August 29, 2006

Hidden in public view

I’d like to send my wife an SMS. In Skype I’ve got a group called “Family”, which includes her entry. However, she hasn’t filled in her mobile number in her profile, because that means exposing it to anyone she adds to her buddy list.

I can instead create a new entry for her mobile, or enter it directly, so this isn’t a massive deal. I could even hand some bonus money to a telco and SMS her from my mobile. It does serve to illustrate a bigger point, though, on how different communications systems can create value by managing privacy differently.

There are several ways of technically resolving the situation. A simple one is that I have a local copy of her profile that I can extend and annotate — a proper object inheritance mechanism. Another is that I can request her number off her.

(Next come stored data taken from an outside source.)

(* ===== verification/Syscall.v ===== *)
(** * System calls (include/sys/syscall.h, kernel/syscall/syscall.cpp, entry.s)

    The user side puts the number of the call and up to four words in
    registers; the entry code checks the number, pushes the words as arguments
    and jumps through the table.  A call is the function that runs with the
    arguments it takes off the stack; what the functions do is in the files on
    processes, files and memory. *)

From S2P Require Import Prelude Proc.
From stdpp Require Import list.
#[local] Open Scope Z_scope.

Inductive call : Type :=
| Exit (status : Z) | Clone (flags : Z) | Getpid | Waitpid (pid status options : Z) | Nanosleep (ns : Z)
| Open (path flags mode : Z) | Close (fd : Z) | Read (fd buf count : Z) | Write (fd buf count : Z)
| Lseek (fd poffset whence : Z) | Brk (addr : Z).

(** ** The user side *)

Record uregs : Type := URegs { eax : Z; edi : Z; esi : Z; edx : Z; ecx : Z }.

(** [_SYSCALL0] to [_SYSCALL3]; the registers a call does not set are whatever
    they were. *)
Definition SYSCALL0 (id : Z) (r : uregs) : uregs := URegs id (edi r) (esi r) (edx r) (ecx r).
Definition SYSCALL1 (id a1 : Z) (r : uregs) : uregs := URegs id (u32 a1) (esi r) (edx r) (ecx r).
Definition SYSCALL2 (id a1 a2 : Z) (r : uregs) : uregs := URegs id (u32 a1) (u32 a2) (edx r) (ecx r).
Definition SYSCALL3 (id a1 a2 a3 : Z) (r : uregs) : uregs := URegs id (u32 a1) (u32 a2) (u32 a3) (ecx r).

Definition sys_exit (status : Z) : uregs -> uregs := SYSCALL1 0 status.
Definition sys_clone (flags : Z) : uregs -> uregs := SYSCALL1 1 flags.
Definition sys_getpid : uregs -> uregs := SYSCALL0 2.
Definition sys_waitpid (pid status options : Z) : uregs -> uregs := SYSCALL3 3 pid status options.
Definition sys_nanosleep (ns_low ns_high : Z) : uregs -> uregs := SYSCALL2 4 ns_low ns_high.
Definition sys_open (path flags mode : Z) : uregs -> uregs := SYSCALL3 5 path flags mode.
Definition sys_close (fd : Z) : uregs -> uregs := SYSCALL1 6 fd.
Definition sys_read (fd buf count : Z) : uregs -> uregs := SYSCALL3 7 fd buf count.
Definition sys_write (fd buf count : Z) : uregs -> uregs := SYSCALL3 8 fd buf count.
Definition sys_lseek (fd poffset whence : Z) : uregs -> uregs := SYSCALL3 9 fd poffset whence.
Definition sys_brk (addr : Z) : uregs -> uregs := SYSCALL1 10 addr.

(** ** The kernel side *)

(** [_nanosleep] *)
Definition nanosleep_arg (ns_low ns_high : Z) : Z := u64 (ns_low + u64 (Z.shiftl ns_high 32)).

(** The functions of the table, on the four words on the stack. *)
Definition syscall_table : list (Z -> Z -> Z -> Z -> call) := [
  (fun a _ _ _ => Exit a);
  (fun a _ _ _ => Clone a);
  (fun _ _ _ _ => Getpid);
  (fun a b c _ => Waitpid a b c);
  (fun a b _ _ => Nanosleep (nanosleep_arg a b));
  (fun a b c _ => Open a b c);
  (fun a _ _ _ => Close a);
  (fun a b c _ => Read a b c);
  (fun a b c _ => Write a b c);
  (fun a b c _ => Lseek a b c);
  (fun a _ _ _ => Brk a)].

Definition SYSCALL_COUNT : Z := 11.

(** [syscall_entry]: the comparison is the signed one of [jge]; an index outside
    the table is a jump to whatever is there. *)
Definition syscall_entry (r : uregs) : outcome (errno + call) :=
  if SYSCALL_COUNT <=? i32 (eax r) then Ok (inl ENOSYS)
  else
    match (if i32 (eax r) <? 0 then None else syscall_table !! Z.to_nat (eax r)) with
    | Some f => Ok (inr (f (edi r) (esi r) (edx r) (ecx r)))
    | None => Stop Fault
    end.

Lemma nanosleep_arg_val lo hi : nanosleep_arg (u32 lo) (u32 hi) = u32 lo + u32 hi * 2 ^ 32.
Proof.
  pose proof (u32_range lo). pose proof (u32_range hi). unfold nanosleep_arg, u64.
  rewrite shiftl_mul, (wrap_small 64 (u32 hi * _)), wrap_small by lia. done.
Qed.

(* ===== verification/SpacePacket.v ===== *)
(** CCSDS Space Packet primary header: [shared/ccsds/src/space_packet.c] and the
    status vocabulary of [shared/ccsds/src/status.c].

    A pointer argument is an [option]: [None] is NULL.  An output argument is
    taken with its current contents and handed back, so "left untouched" is
    visible in the statements. *)

From Stdlib Require Import String.
From S2P Require Import Prelude.

Inductive ccsds_status_t :=
  | CCSDS_OK
  | CCSDS_ERROR_NULL
  | CCSDS_ERROR_RANGE
  | CCSDS_ERROR_BUFFER_TOO_SMALL
  | CCSDS_ERROR_INVALID_FORMAT
  | CCSDS_ERROR_CRC
  | CCSDS_ERROR_UNSUPPORTED
  | CCSDS_ERROR_CODEC
  | CCSDS_ERROR_CALLBACK.

#[global] Instance ccsds_status_eq_dec : EqDecision ccsds_status_t.
Proof. solve_decision. Defined.

Definition ccsds_status_value (s : ccsds_status_t) : Z :=
  match s with
  | CCSDS_OK => 0
  | CCSDS_ERROR_NULL => -1
  | CCSDS_ERROR_RANGE => -2
  | CCSDS_ERROR_BUFFER_TOO_SMALL => -3
  | CCSDS_ERROR_INVALID_FORMAT => -4
  | CCSDS_ERROR_CRC => -5
  | CCSDS_ERROR_UNSUPPORTED => -6
  | CCSDS_ERROR_CODEC => -7
  | CCSDS_ERROR_CALLBACK => -8
  end.

Definition ccsds_status_string (status : Z) : string :=
  if status =? 0 then "success"%string
   else if status =? -1 then "null pointer"%string
   else if status =? -2 then "value out of range"%string
   else if status =? -3 then "buffer too small"%string
   else if status =? -4 then "invalid format"%string
   else if status =? -5 then "CRC mismatch"%string
   else if status =? -6 then "unsupported option"%string
   else if status =? -7 then "compression codec error"%string
   else if status =? -8 then "packet callback failed"%string
   else "unknown CCSDS status"%string.

Definition CCSDS_SPACE_PACKET_PRIMARY_HEADER_SIZE : Z := 6.
Definition CCSDS_SPACE_PACKET_MAX_DATA_SIZE : Z := 65536.
Definition CCSDS_SPACE_PACKET_MAX_APID : Z := 0x07FF.
Definition CCSDS_SPACE_PACKET_MAX_SEQUENCE_COUNT : Z := 0x3FFF.

Definition CCSDS_PACKET_TYPE_TELEMETRY : Z := 0.
Definition CCSDS_PACKET_TYPE_COMMAND : Z := 1.
Definition CCSDS_SEQUENCE_UNSEGMENTED : Z := 3.

(** The enum members are integers: the code range-checks them. *)
Record ccsds_space_packet_header_t := mk_header {
  h_type : Z;
  h_has_secondary_header : bool;
  h_apid : Z;
  h_sequence_flags : Z;
  h_sequence_count : Z
}.

Record ccsds_space_packet_view_t := mk_view {
  v_header : ccsds_space_packet_header_t;
  v_data : list Z;            (* pointer into the input *)
  v_data_length : Z;
  v_total_length : Z
}.

Definition validate_header (header : option ccsds_space_packet_header_t) : ccsds_status_t :=
  match header with
  | None => CCSDS_ERROR_NULL
  | Some h =>
      if (negb (h_type h =? CCSDS_PACKET_TYPE_TELEMETRY)
          && negb (h_type h =? CCSDS_PACKET_TYPE_COMMAND))
         || (CCSDS_SPACE_PACKET_MAX_APID <? h_apid h)
         || (CCSDS_SEQUENCE_UNSEGMENTED <? h_sequence_flags h)
         || (CCSDS_SPACE_PACKET_MAX_SEQUENCE_COUNT <? h_sequence_count h)
      then CCSDS_ERROR_RANGE
      else CCSDS_OK
  end.

Definition packet_id_of (h : ccsds_space_packet_header_t) : Z :=
  u16 (Z.lor (Z.lor (Z.shiftl (u16 (h_type h)) 12)
                    (Z.shiftl (if h_has_secondary_header h then 1 else 0) 11))
             (h_apid h)).

Definition sequence_control_of (h : ccsds_space_packet_header_t) : Z :=
  u16 (Z.lor (Z.shiftl (u16 (h_sequence_flags h)) 14) (h_sequence_count h)).

(** The six bytes that lines 45 to 58 store. *)
Definition primary_header_bytes (h : ccsds_space_packet_header_t) (data_length : Z) : list Z :=
  let packet_id := packet_id_of h in
  let sequence_control := sequence_control_of h in
  let encoded_length := u16 (data_length - 1) in
  [ u8 (Z.shiftr packet_id 8); u8 packet_id;
    u8 (Z.shiftr sequence_control 8); u8 sequence_control;
    u8 (Z.shiftr encoded_length 8); u8 encoded_length ].

Definition ccsds_space_packet_write_header
    (header : option ccsds_space_packet_header_t) (data_length : Z)
    (output : option (list Z)) (output_capacity : Z)
    : ccsds_status_t * option (list Z) :=
  match output with
  | None => (CCSDS_ERROR_NULL, output)
  | Some out =>
      match validate_header header, header with
      | CCSDS_OK, Some h =>
          if (data_length =? 0) || (CCSDS_SPACE_PACKET_MAX_DATA_SIZE <? data_length)
          then (CCSDS_ERROR_RANGE, output)
          else if output_capacity <? CCSDS_SPACE_PACKET_PRIMARY_HEADER_SIZE
          then (CCSDS_ERROR_BUFFER_TOO_SMALL, output)
          else (CCSDS_OK, Some (patch out 0 (primary_header_bytes h data_length)))
      | status, _ => (status, output)
      end
  end.
(* ===== verification/RadioQueue.v ===== *)
(** The transmit queue shared by the radio drivers:
    [platform/common/radio_queue.c].

    The ring buffer, the message queue in it, the transmit thread (split at its
    lock operations), the history of sent packets and the counters.  [size_t] is
    64 bits wide, as on the flight computer; the invariants below show that no
    [size_t] expression of the file leaves its range. *)

From S2P Require Import Prelude Crc32 SpacePacket Profile.

Definition RADIO_MAX_PACKET_SIZE : Z := 240.
Definition RADIO_FRAME_OVERHEAD : Z := 26.
Definition RADIO_MAX_PAYLOAD : Z := RADIO_MAX_PACKET_SIZE - RADIO_FRAME_OVERHEAD.
Definition RADIO_QUEUE_SIZE : Z := 128 * 1024.

Definition SEND_ATTEMPTS : Z := 3.
Definition MESSAGE_HEADER : Z := 5.
Definition CONTENT_TYPES : Z := 4.
Definition RAW_FRAME : Z := 0xFF.
Definition HISTORY_SIZE : Z := 600.

(** ** Counters *)

Record radio_stats_t := mk_stats {
  packets_sent : Z;
  packets_resent : Z;
  packets_retried : Z;
  packets_dropped : Z;
  queue_rejects : Z;
  queue_high_water : Z;
  rx_packets : Z;
  rx_invalid : Z;
  rx_bytes_skipped : Z
}.

Definition radio_stats_rx_packet (s : radio_stats_t) : radio_stats_t :=
  mk_stats (packets_sent s) (packets_resent s) (packets_retried s) (packets_dropped s)
    (queue_rejects s) (queue_high_water s) (u32 (rx_packets s + 1)) (rx_invalid s)
    (rx_bytes_skipped s).

Definition radio_stats_rx_invalid (s : radio_stats_t) : radio_stats_t :=
  mk_stats (packets_sent s) (packets_resent s) (packets_retried s) (packets_dropped s)
    (queue_rejects s) (queue_high_water s) (rx_packets s) (u32 (rx_invalid s + 1))
    (rx_bytes_skipped s).

Definition radio_stats_rx_skipped (bytes : Z) (s : radio_stats_t) : radio_stats_t :=
  mk_stats (packets_sent s) (packets_resent s) (packets_retried s) (packets_dropped s)
    (queue_rejects s) (queue_high_water s) (rx_packets s) (rx_invalid s)
    (u32 (rx_bytes_skipped s + u32 bytes)).

Definition stats_reject (s : radio_stats_t) : radio_stats_t :=
  mk_stats (packets_sent s) (packets_resent s) (packets_retried s) (packets_dropped s)
    (u32 (queue_rejects s + 1)) (queue_high_water s) (rx_packets s) (rx_invalid s)
    (rx_bytes_skipped s).

Definition stats_high_water (count : Z) (s : radio_stats_t) : radio_stats_t :=
  if queue_high_water s <? count
  then mk_stats (packets_sent s) (packets_resent s) (packets_retried s) (packets_dropped s)
         (queue_rejects s) (u32 count) (rx_packets s) (rx_invalid s) (rx_bytes_skipped s)
  else s.

(** Lines 130 to 146: the counters after the attempts for one packet. *)
Definition stats_after_send (sent attempts : Z) (framed : bool) (s : radio_stats_t)
    : radio_stats_t :=
  let retried :=
    if 1 <? attempts then u32 (packets_retried s + u32 (attempts - 1)) else packets_retried s in
  if sent =? 0
  then mk_stats (u32 (packets_sent s + 1))
         (if framed then u32 (packets_resent s + 1) else packets_resent s) retried
         (packets_dropped s) (queue_rejects s) (queue_high_water s) (rx_packets s)
         (rx_invalid s) (rx_bytes_skipped s)
  else mk_stats (packets_sent s) (packets_resent s) retried (u32 (packets_dropped s + 1))
         (queue_rejects s) (queue_high_water s) (rx_packets s) (rx_invalid s)
         (rx_bytes_skipped s).

Definition radio_get_stats (s : radio_stats_t) (out : option radio_stats_t)
    : option radio_stats_t :=
  match out with None => None | Some _ => Some s end.

(** ** The ring *)

Record ring := mk_ring {
  buffer : list Z;
  head : Z;
  count : Z
}.

Definition ring_read (r : ring) (n : Z) : list Z * ring :=
  let first := RADIO_QUEUE_SIZE - head r in
  let first := if n <? first then n else first in
  (prefix_of first (skip (head r) (buffer r)) ++ prefix_of (n - first) (buffer r),
   mk_ring (buffer r) ((head r + n) mod RADIO_QUEUE_SIZE) (count r - n)).

Definition ring_write (r : ring) (src : list Z) (n : Z) : ring :=
  let tail := (head r + count r) mod RADIO_QUEUE_SIZE in
  let first := RADIO_QUEUE_SIZE - tail in
  let first := if n <? first then n else first in
  let buf := patch (buffer r) tail (prefix_of first src) in
  let buf := patch buf 0 (prefix_of (n - first) (skip first src)) in
  mk_ring buf (head r) (count r + n).

(** ** The queue *)

Record sent_packet_t := mk_sent {
  used : bool;
  apid : Z;
  sequence : Z;
  p_length : Z;
  p_bytes : list Z
}.

Record radio := mk_radio {
  r_ring : ring;
  in_flight : Z;
  thread_started : bool;
  sender : option Z;          (* which driver function is called, as a name *)
  stats : radio_stats_t;
  history : list sent_packet_t;
  history_next : Z
}.

Definition unused_slot : sent_packet_t := mk_sent false 0 0 0 (zeros RADIO_MAX_PACKET_SIZE).

Definition radio_init : radio :=
  mk_radio (mk_ring (zeros RADIO_QUEUE_SIZE) 0 0) 0 false None (mk_stats 0 0 0 0 0 0 0 0 0)
    (replicate (Z.to_nat HISTORY_SIZE) unused_slot) 0.

Definition set_stats (s : radio_stats_t) (st : radio) : radio :=
  mk_radio (r_ring st) (in_flight st) (thread_started st) (sender st) s (history st) (history_next st).
Definition set_ring (r : ring) (st : radio) : radio :=
  mk_radio r (in_flight st) (thread_started st) (sender st) (stats st) (history st) (history_next st).
Definition set_in_flight (n : Z) (st : radio) : radio :=
  mk_radio (r_ring st) n (thread_started st) (sender st) (stats st) (history st) (history_next st).
Definition set_started (send_packet : option Z) (st : radio) : radio :=
  mk_radio (r_ring st) (in_flight st) true send_packet (stats st) (history st) (history_next st).

Definition set_sender (send_packet : option Z) (st : radio) : radio :=
  mk_radio (r_ring st) (in_flight st) (thread_started st) send_packet (stats st) (history st)
    (history_next st).

Definition message_header (content length : Z) : list Z :=
  [content; u8 (Z.shiftr length 24); u8 (Z.shiftr length 16); u8 (Z.shiftr length 8); u8 length].

Definition push_locked (content : Z) (data : list Z) (length : Z) (st : radio) : Z * radio :=
  if RADIO_QUEUE_SIZE - count (r_ring st) <? length + MESSAGE_HEADER then (-1, st)
  else
    let r := ring_write (r_ring st) (message_header content length) MESSAGE_HEADER in
    let r := ring_write r data length in
    (0, set_stats (stats_high_water (count r) (stats st)) (set_ring r st)).

(** [create_ok] is whether [pthread_create] succeeds. *)
Definition radio_queue_push (content : Z) (data : option (list Z)) (length : Z)
    (send_packet : option Z) (create_ok : bool) (st : radio) : Z * radio :=
  let bad_args :=
    match data with None => true | Some _ => false end
    || (length =? 0) || (4294967295 <? length) || match send_packet with None => true | Some _ => false end
    || (CONTENT_TYPES <=? u32 content)
    || ((content =? LG_CCSDS_CONTENT_SSDV)
        && negb (length mod LG_CCSDS_SSDV_PACKET_SIZE =? 0)) in
  if bad_args then (-1, set_stats (stats_reject (stats st)) st)
  else if negb (thread_started st) && negb create_ok
  then (-1, set_stats (stats_reject (stats st)) (set_sender send_packet st))
  else
    let st := if thread_started st then st else set_started send_packet st in
    match push_locked (u8 content) (default [] data) length st with
    | (0, st) => (0, st)
    | (_, st) => (-1, set_stats (stats_reject (stats st)) st)
    end.

Fixpoint resend_scan (fuel : nat) (i : Z) (hist : list sent_packet_t) (next apid' seq : Z)
    : option sent_packet_t :=
  match fuel with
  | O => None
  | S fuel =>
      let index := (next + HISTORY_SIZE - 1 - i) mod HISTORY_SIZE in
      let slot := nth (Z.to_nat index) hist unused_slot in
      if used slot && (apid slot =? apid') && (sequence slot =? seq) then Some slot
      else resend_scan fuel (i + 1) hist next apid' seq
  end.

Definition radio_resend (apid' sequence_count : Z) (st : radio) : Z * radio :=
  match resend_scan (Z.to_nat HISTORY_SIZE) 0 (history st) (history_next st)
          apid' sequence_count with
  | Some slot =>
      if thread_started st then push_locked RAW_FRAME (p_bytes slot) (p_length slot) st
      else (-1, st)
  | None => (-1, st)
  end.

Definition radio_queue_pending (st : radio) : Z := count (r_ring st) + in_flight st.

(** ** The transmit thread *)

(** Its local variables; [chunk] and [packet] keep their bytes between rounds. *)
Record tx_locals := mk_tx {
  chunk : list Z;
  packet : list Z;
  tx_sequence : list Z;
  tx_content : Z;
  message_left : Z
}.

Definition tx_init (chunk packet : list Z) : tx_locals :=
  mk_tx chunk packet [0; 0; 0; 0] LG_CCSDS_CONTENT_RAW_TELEMETRY 0.

Record tx_job := mk_job {
  j_n : Z;
  j_seq : Z;
  j_framed : bool;
  j_packet_length : Z
}.

(** Lines 78 to 84: the header of the next message, if one starts here. *)
Definition tx_header (r : ring) (tx : tx_locals) : ring * Z * Z :=
  if message_left tx =? 0
  then
    let '(header, r) := ring_read r MESSAGE_HEADER in
    (r, byte_at header 0,
     Z.lor (Z.lor (Z.lor (Z.shiftl (byte_at header 1) 24) (Z.shiftl (byte_at header 2) 16))
                  (Z.shiftl (byte_at header 3) 8)) (byte_at header 4))
  else (r, tx_content tx, message_left tx).

(** Lines 75 to 108, under the lock: [None] while the thread waits for data. *)
Definition tx_take (st : radio) (tx : tx_locals) : option (radio * tx_locals * tx_job) :=
  if count (r_ring st) =? 0 then None
  else
    let '(r, content, remaining) := tx_header (r_ring st) tx in
    if content =? RAW_FRAME
    then
      let n := remaining in
      let '(bytes, r) := ring_read r n in
      let packet := patch (packet tx) 0 bytes in
      let seq := u16 (Z.lor (Z.shiftl (Z.land (byte_at packet 2) 0x3F) 8) (byte_at packet 3)) in
      Some (set_in_flight n (set_ring r st),
            mk_tx (chunk tx) packet (tx_sequence tx) content 0,
            mk_job n seq true n)
    else
      let n := if remaining <? RADIO_MAX_PAYLOAD then remaining else RADIO_MAX_PAYLOAD in
      let '(bytes, r) := ring_read r n in
      let seq := byte_at (tx_sequence tx) content in
      Some (set_in_flight n (set_ring r st),
            mk_tx (patch (chunk tx) 0 bytes) (packet tx)
              (patch (tx_sequence tx) content
                 [u16 (Z.land (seq + 1) CCSDS_SPACE_PACKET_MAX_SEQUENCE_COUNT)])
              content (remaining - n),
            mk_job n seq false 0).

(** Lines 110 to 115, outside the lock: frame the chunk, unless it is a resend. *)
Definition tx_frame (tx : tx_locals) (job : tx_job) : bool * tx_locals * tx_job :=
  if j_framed job then (true, tx, job)
  else
    match lg_ccsds_profile_build (tx_content tx) (j_seq job) 1 None (Some (chunk tx)) (j_n job)
            (Some (packet tx)) RADIO_MAX_PACKET_SIZE (Some (j_packet_length job)) with
    | (st, out, length) =>
        (bool_decide (st = CCSDS_OK),
         mk_tx (chunk tx) (default (packet tx) out) (tx_sequence tx) (tx_content tx)
           (message_left tx),
         mk_job (j_n job) (j_seq job) false (default (j_packet_length job) length))
    end.

(** Lines 117 to 121: [answers k] is what the driver returns to attempt [k]. *)
Fixpoint send_loop (fuel : nat) (answers : Z -> Z) (attempts sent : Z) : Z * Z :=
  match fuel with
  | O => (attempts, sent)
  | S fuel =>
      if (attempts <? SEND_ATTEMPTS) && negb (sent =? 0)
      then send_loop fuel answers (attempts + 1) (answers attempts)
      else (attempts, sent)
  end.

(** Lines 110 to 122: attempts made and the final result. *)
Definition tx_send (framing_ok : bool) (answers : Z -> Z) : Z * Z :=
  if framing_ok then send_loop (Z.to_nat SEND_ATTEMPTS) answers 0 (-1) else (0, -1).

(** Lines 128 to 147, under the lock. *)
Definition tx_finish (st : radio) (tx : tx_locals) (job : tx_job) (attempts sent : Z) : radio :=
  let st := set_in_flight 0 st in
  let s := stats_after_send sent attempts (j_framed job) (stats st) in
  if (sent =? 0) && negb (j_framed job)
  then
    let slot := nth (Z.to_nat (history_next st)) (history st) unused_slot in
    let slot :=
      mk_sent true
        (u16 (Z.lor (Z.shiftl (Z.land (byte_at (packet tx) 0) 0x07) 8) (byte_at (packet tx) 1)))
        (j_seq job) (j_packet_length job)
        (patch (p_bytes slot) 0 (prefix_of (j_packet_length job) (packet tx))) in
    mk_radio (r_ring st) (in_flight st) (thread_started st) (sender st) s
      (<[Z.to_nat (history_next st) := slot]> (history st))
      ((history_next st + 1) mod HISTORY_SIZE)
  else set_stats s st.

(** One round of the thread's loop from the framing on: the packet handed to the
    driver, once per attempt, and the state afterwards. *)
Definition tx_transmit (st : radio) (tx : tx_locals) (job : tx_job) (answers : Z -> Z)
    : radio * tx_locals * list Z * Z * Z :=
  let '(ok, tx, job) := tx_frame tx job in
  let '(attempts, sent) := tx_send ok answers in
  (tx_finish st tx job attempts sent, tx, prefix_of (j_packet_length job) (packet tx),
   attempts, sent).

(** ** The ring as a byte queue *)

Definition ring_wf (r : ring) : Prop :=
  len (buffer r) = RADIO_QUEUE_SIZE /\ 0 <= head r < RADIO_QUEUE_SIZE
  /\ 0 <= count r <= RADIO_QUEUE_SIZE /\ bytes_ok (buffer r).

Definition contents (r : ring) : list Z :=
  tabulate (fun i => byte_at (buffer r) ((head r + i) mod RADIO_QUEUE_SIZE)) (count r).

Lemma queue_size_value : RADIO_QUEUE_SIZE = 131072.
Proof. done. Qed.

Lemma len_contents r : ring_wf r -> len (contents r) = count r.
Proof. intros (_ & _ & Hc & _). apply len_tabulate. lia. Qed.

Lemma byte_at_contents r i :
  0 <= i < count r ->
  byte_at (contents r) i = byte_at (buffer r) ((head r + i) mod RADIO_QUEUE_SIZE).
Proof. intros. unfold contents. by rewrite byte_at_tabulate. Qed.

Lemma bytes_ok_tabulate f n : (forall i, byte_ok (f i)) -> bytes_ok (tabulate f n).
Proof.
  intros H. unfold tabulate. apply List.Forall_forall. intros b Hb.
  apply in_map_iff in Hb as (i & <- & _). apply H.
Qed.

Lemma bytes_ok_contents r : ring_wf r -> bytes_ok (contents r).
Proof. intros (_ & _ & _ & Hb). apply bytes_ok_tabulate. auto with flight. Qed.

A more interesting one is where she can enter her mobile number into her profile, but mark it as “private”. So anyone can SMS her, but they don’t need to have access to her number. As an intermediary, Skype then also gives her control over who can contact her in a way that the SMS system itself fails to do.

This is a little bit like how Paypal works, where you don’t need to share the details of your payment instruments (credit cards, bank accounts) with vendors — they just get the money without knowing who you are. Perhaps someone in Skype’s eBay HQ office needs to take a trip down the corridor?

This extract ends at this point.